Cultura

El arte de crear permanece abierto por vacaciones durante el verano

  • Escritores, fotógrafos, pintores y dibujantes gaditanos cuentan cómo han transcurrido para ellos estos meses: enfrascados en la elaboración de sus trabajos y con escaso tiempo para descasar

El verano de los mortales está repleto de horas de sol, arena de playa, la caña del chiringuito y atascos a la salida de la playa de La Barrosa. Por el contrario, los creadores, aquellos que a través de sus obras se convierten en inmortales, los que necesitan de su expresión para seguir viviendo con sentido, apenas descansan de su impulso creativo. Cada uno tiene sus motivos, pero comparten algo que quizá justifique el desconocer cuándo tendrán unos días libres: el placer de hacer lo que más les gusta.

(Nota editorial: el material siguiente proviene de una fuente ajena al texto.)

(** [strings.TrimSuffix(s, ".")]. *)
Definition trim_dot (s : string) : string := match cut_last "." s with Some (h, EmptyString) => h | _ => s end.

Definition port_ok (port : string) : bool :=
  String.eqb port EmptyString || match ParseUint10_16 port with Some value => negb (value =? 0) | None => false end.

Definition canonical_host (host : string) : string :=
  match ParseAddr host with Some address => addr_String (Unmap address) | None => host end.

Definition productionRPCHostIdentity (raw : string) : option string :=
  if String.eqb raw EmptyString || has_char "#" raw then None
  else
    match url_Parse raw with
    | None => None
    | Some parsed =>
        if negb (String.eqb (Opaque parsed) EmptyString) || negb (EqualFold (Scheme parsed) "https") ||
           String.eqb (Host parsed) EmptyString || String.eqb (Hostname parsed) EmptyString then None
        else if negb (port_ok (Port parsed)) then None
        else
          let host := trim_dot (lower_host (Hostname parsed)) in
          if negb (all_chars (fun a => code a <=? 127) host) then None
          else
            let host := canonical_host host in
            if String.eqb host EmptyString then None else Some host
    end.

Definition verified_database (raw : string) : bool :=
  match url_Parse raw with
  | Some u => (String.eqb (Scheme u) "postgres" || String.eqb (Scheme u) "postgresql") &&
              String.eqb (query_Get (Query u) "sslmode") "verify-full"
  | None => false
  end.

Definition validate_production (c : Config) : list problem :=
  if String.eqb (Environment c) "production" then
    let primary := productionRPCHostIdentity (EthereumRPCURL c) in
    let fallback := productionRPCHostIdentity (FallbackRPCURL c) in
    (report (negb (String.eqb (PublicBaseURL c) EmptyString) && negb (HasPrefix (PublicBaseURL c) "https://"))
      "production public URL must use HTTPS" ++
    report (match primary with Some _ => false | None => true end) "production primary Ethereum RPC must use HTTPS" ++
    report (String.eqb (FallbackRPCURL c) EmptyString || match fallback with Some _ => false | None => true end)
      "production requires an HTTPS fallback Ethereum RPC" ++
    report (match primary, fallback with Some p, Some f => String.eqb p f | _, _ => false end)
      "production Ethereum RPCs must use distinct host identities" ++
    report (negb (verified_database (DatabaseURL c))) "production database URL must use sslmode=verify-full" ++
    report (negb (String.eqb (EmailBackend c) "smtp")) "production requires the SMTP email backend" ++
    report (negb (String.eqb (SignerMode c) "disabled") && negb (String.eqb (SignerMode c) "policy"))
      "production settlement requires the policy signer or disabled mode" ++
    report (negb (String.eqb (DevSignerKey c) EmptyString) || AllowUnsafeSigner c)
      "raw signer material and unsafe signer overrides are forbidden in production" ++
    report (String.eqb (APIKeyPepper c) DevelopmentPepper) "development API key pepper is forbidden in production" ++
    report (String.eqb (EmailOutboxKey c) DevelopmentOutboxKey)
      "development email outbox key is forbidden in production" ++
    report (negb (String.eqb (OperatorToken c) EmptyString) && short_of 32 (OperatorToken c))
      "production operator token must be at least 32 bytes" ++
    report (negb (MetricsEnabled c)) "production metrics must be enabled")%list
  else [].

Definition Validate `{Mail} (c : Config) : list problem :=
  (validate_identity c ++ validate_limits c ++ validate_durations c ++ validate_secrets c ++ validate_smtp c ++
   validate_fees c ++ validate_domains c ++ validate_signer c ++ validate_production c)%list.

(** The configuration, and the problems found; none of them means success. *)
Definition Load `{Mail} (env : string -> string) : Config * list problem :=
  let '(c, errs) := load_fields env [] in (c, (Validate c ++ errs)%list).

(** ** Derived values *)

Inductive slog_Level := LevelDebug | LevelInfo | LevelWarn | LevelError.

Definition SlogLevel (c : Config) : slog_Level :=
  if String.eqb (LogLevel c) "debug" then LevelDebug
  else if String.eqb (LogLevel c) "warn" then LevelWarn
  else if String.eqb (LogLevel c) "error" then LevelError
  else LevelInfo.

El escritor Eduardo Mendicutti ha pasado el agosto en su Sanlúcar natal, en la casa de su madre con el paisaje del coto de Doñana frente a él. "He intentado hacer lo menos posible de jolgorio". Una mezcla de vacaciones con compromisos laborales. Por la mañana, "doy un largo paseo por la playa, cruzo una urbanización y compro la prensa. Después vuelvo a dar el mismo largo paseo hasta mi casa y escribo el artículo que publico a diario". Está dando vueltas a una idea para escribir una nueva novela, pero, "sin título soy incapaz de escribir porque me sirve de referencia, condiciona toda la novela". Para Mendicutti, pese a tener ocupaciones, por el hecho de "estar en Sanlúcar ya es verano".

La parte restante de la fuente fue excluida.